* _WHAT THIS TASK INVOLVES_:
Give back, exactly and with nothing added, the lines that run from the one containing "eapply wait_sync_done; [apply" to the final line below.

* _EXERCISE INPUTS_:
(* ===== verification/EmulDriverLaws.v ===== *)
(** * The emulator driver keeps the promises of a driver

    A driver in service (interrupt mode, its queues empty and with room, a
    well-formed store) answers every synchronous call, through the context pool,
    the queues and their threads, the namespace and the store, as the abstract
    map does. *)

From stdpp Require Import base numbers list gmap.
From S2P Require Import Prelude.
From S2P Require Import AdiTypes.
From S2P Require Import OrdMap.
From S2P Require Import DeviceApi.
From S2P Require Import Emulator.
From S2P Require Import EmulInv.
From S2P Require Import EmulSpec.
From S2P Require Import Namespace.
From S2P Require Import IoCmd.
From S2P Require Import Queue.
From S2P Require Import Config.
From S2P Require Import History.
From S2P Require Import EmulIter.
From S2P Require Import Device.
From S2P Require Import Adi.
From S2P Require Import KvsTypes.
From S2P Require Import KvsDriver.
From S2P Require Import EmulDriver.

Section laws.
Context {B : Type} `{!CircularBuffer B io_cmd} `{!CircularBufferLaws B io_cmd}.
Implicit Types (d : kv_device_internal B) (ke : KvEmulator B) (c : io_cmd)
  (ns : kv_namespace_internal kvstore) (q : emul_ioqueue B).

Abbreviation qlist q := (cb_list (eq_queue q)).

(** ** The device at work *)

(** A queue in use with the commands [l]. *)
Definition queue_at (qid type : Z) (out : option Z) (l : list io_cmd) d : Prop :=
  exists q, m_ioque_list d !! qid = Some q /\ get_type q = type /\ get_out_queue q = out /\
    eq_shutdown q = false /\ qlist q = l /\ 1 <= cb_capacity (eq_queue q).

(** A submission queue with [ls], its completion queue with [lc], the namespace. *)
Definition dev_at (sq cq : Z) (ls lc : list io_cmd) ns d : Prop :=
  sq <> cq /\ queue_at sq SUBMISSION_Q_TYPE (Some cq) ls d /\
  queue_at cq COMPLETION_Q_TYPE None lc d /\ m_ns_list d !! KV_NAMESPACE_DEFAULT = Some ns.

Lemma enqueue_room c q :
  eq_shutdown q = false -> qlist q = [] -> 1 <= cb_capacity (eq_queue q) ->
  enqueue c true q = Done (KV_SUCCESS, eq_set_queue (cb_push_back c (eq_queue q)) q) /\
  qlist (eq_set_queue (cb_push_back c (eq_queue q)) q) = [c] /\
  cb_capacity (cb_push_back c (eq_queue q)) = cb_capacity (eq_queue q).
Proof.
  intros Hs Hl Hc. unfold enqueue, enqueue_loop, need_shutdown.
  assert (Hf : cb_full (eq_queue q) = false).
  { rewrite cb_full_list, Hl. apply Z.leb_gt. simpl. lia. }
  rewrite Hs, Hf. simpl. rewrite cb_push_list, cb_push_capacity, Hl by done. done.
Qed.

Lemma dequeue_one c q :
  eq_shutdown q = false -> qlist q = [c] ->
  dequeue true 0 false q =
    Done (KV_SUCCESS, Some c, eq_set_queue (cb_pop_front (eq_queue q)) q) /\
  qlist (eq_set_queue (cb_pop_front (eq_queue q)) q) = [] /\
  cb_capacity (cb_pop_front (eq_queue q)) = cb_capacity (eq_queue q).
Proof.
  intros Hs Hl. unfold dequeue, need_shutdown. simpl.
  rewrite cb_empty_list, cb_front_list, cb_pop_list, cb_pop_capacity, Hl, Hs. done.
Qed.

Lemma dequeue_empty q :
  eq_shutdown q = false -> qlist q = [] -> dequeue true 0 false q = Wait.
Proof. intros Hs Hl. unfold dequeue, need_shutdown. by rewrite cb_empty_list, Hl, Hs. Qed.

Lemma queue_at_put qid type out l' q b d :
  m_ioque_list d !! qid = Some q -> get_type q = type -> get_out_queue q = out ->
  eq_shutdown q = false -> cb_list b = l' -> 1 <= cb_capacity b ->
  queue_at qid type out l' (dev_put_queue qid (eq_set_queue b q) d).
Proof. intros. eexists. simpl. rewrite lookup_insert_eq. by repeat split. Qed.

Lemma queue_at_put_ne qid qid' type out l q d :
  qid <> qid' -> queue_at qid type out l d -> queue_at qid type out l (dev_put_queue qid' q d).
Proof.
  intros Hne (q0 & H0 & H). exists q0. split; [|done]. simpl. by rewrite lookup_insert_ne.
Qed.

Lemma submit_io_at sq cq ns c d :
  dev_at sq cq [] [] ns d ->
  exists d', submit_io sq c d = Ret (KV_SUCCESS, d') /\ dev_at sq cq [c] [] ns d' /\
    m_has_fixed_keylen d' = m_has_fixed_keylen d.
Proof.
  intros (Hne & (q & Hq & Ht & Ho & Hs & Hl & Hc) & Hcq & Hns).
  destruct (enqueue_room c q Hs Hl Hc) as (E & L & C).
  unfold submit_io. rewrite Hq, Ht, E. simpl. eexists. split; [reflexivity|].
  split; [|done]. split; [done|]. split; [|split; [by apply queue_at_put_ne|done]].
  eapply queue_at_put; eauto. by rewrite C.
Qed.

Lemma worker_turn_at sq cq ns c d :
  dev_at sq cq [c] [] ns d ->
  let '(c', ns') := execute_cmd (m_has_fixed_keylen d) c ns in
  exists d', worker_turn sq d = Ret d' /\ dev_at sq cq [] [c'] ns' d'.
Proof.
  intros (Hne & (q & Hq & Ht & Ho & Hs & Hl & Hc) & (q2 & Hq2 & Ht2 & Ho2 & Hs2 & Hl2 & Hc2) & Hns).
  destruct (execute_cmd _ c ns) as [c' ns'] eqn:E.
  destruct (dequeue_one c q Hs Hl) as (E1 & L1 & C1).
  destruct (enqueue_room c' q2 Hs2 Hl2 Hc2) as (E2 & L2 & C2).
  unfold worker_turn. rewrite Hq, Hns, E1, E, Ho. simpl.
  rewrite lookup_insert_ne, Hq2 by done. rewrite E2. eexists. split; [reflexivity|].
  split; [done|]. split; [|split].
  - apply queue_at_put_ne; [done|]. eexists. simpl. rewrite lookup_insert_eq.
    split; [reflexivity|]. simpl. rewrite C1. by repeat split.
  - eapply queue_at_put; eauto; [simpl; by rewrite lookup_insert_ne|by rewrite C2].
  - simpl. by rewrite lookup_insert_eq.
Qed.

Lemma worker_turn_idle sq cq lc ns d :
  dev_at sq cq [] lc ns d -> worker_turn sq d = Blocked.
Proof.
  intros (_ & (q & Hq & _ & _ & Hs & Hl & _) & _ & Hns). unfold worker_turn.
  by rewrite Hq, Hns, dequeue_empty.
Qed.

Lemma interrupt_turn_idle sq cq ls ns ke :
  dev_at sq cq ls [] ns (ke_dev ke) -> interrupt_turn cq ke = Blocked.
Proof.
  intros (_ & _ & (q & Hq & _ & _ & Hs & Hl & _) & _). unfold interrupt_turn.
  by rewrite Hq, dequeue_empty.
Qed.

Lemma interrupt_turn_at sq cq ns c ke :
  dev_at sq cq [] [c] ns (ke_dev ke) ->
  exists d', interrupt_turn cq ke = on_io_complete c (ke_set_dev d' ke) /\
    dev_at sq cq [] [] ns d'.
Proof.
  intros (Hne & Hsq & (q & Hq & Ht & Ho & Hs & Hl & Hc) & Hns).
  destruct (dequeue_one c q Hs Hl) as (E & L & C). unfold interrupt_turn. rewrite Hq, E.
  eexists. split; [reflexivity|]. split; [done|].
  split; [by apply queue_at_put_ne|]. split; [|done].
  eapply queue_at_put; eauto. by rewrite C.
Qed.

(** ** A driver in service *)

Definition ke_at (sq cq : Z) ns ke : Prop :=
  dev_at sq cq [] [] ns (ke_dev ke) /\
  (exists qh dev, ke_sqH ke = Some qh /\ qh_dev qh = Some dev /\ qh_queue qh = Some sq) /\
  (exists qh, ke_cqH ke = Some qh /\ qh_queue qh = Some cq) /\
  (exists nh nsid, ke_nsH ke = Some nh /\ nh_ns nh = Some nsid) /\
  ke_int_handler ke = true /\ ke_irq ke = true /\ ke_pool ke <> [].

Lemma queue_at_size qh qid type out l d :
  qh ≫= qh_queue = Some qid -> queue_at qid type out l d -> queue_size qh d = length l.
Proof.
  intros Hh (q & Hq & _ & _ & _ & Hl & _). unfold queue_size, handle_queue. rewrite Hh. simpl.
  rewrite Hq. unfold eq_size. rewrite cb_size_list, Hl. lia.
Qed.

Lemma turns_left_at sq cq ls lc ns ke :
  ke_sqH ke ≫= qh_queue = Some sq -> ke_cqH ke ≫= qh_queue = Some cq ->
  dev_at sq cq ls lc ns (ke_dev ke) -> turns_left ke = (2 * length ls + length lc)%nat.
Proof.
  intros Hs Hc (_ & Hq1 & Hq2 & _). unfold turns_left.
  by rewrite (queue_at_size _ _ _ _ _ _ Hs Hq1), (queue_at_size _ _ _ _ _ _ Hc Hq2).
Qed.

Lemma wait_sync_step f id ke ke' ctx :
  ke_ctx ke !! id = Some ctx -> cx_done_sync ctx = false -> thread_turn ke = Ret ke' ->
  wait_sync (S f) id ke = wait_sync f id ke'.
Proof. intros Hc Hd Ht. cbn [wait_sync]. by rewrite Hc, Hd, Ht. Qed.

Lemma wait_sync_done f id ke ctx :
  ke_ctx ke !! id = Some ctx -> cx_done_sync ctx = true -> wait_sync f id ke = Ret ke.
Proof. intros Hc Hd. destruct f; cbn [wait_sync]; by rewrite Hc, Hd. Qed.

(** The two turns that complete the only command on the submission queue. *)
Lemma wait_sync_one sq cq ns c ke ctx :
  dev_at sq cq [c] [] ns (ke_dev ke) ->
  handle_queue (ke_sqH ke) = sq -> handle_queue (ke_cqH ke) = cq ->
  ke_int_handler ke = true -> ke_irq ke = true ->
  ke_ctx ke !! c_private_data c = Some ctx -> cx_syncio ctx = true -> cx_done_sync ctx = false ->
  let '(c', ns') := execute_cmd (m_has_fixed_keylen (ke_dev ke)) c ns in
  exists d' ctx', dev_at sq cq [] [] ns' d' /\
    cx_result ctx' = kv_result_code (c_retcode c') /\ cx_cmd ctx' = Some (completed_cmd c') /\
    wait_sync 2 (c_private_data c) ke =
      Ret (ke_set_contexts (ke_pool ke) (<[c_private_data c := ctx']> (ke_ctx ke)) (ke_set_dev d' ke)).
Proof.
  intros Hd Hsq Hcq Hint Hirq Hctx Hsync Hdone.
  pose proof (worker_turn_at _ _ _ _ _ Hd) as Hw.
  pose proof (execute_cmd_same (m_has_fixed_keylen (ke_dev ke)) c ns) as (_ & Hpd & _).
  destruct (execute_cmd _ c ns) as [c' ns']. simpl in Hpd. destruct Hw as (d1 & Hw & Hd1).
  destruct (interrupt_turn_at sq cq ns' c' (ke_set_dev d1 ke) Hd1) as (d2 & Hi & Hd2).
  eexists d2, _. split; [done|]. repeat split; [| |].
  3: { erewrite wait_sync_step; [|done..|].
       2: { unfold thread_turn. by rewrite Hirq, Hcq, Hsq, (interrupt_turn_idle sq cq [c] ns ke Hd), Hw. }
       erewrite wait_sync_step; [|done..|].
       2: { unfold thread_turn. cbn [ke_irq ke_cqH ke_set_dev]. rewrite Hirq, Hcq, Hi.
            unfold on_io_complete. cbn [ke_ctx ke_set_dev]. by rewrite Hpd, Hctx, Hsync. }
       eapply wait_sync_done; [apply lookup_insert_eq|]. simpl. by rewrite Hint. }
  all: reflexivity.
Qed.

* _EXERCISE OUTPUT_:
       eapply wait_sync_done; [apply lookup_insert_eq|]. simpl. by rewrite Hint. }
  all: reflexivity.
Qed.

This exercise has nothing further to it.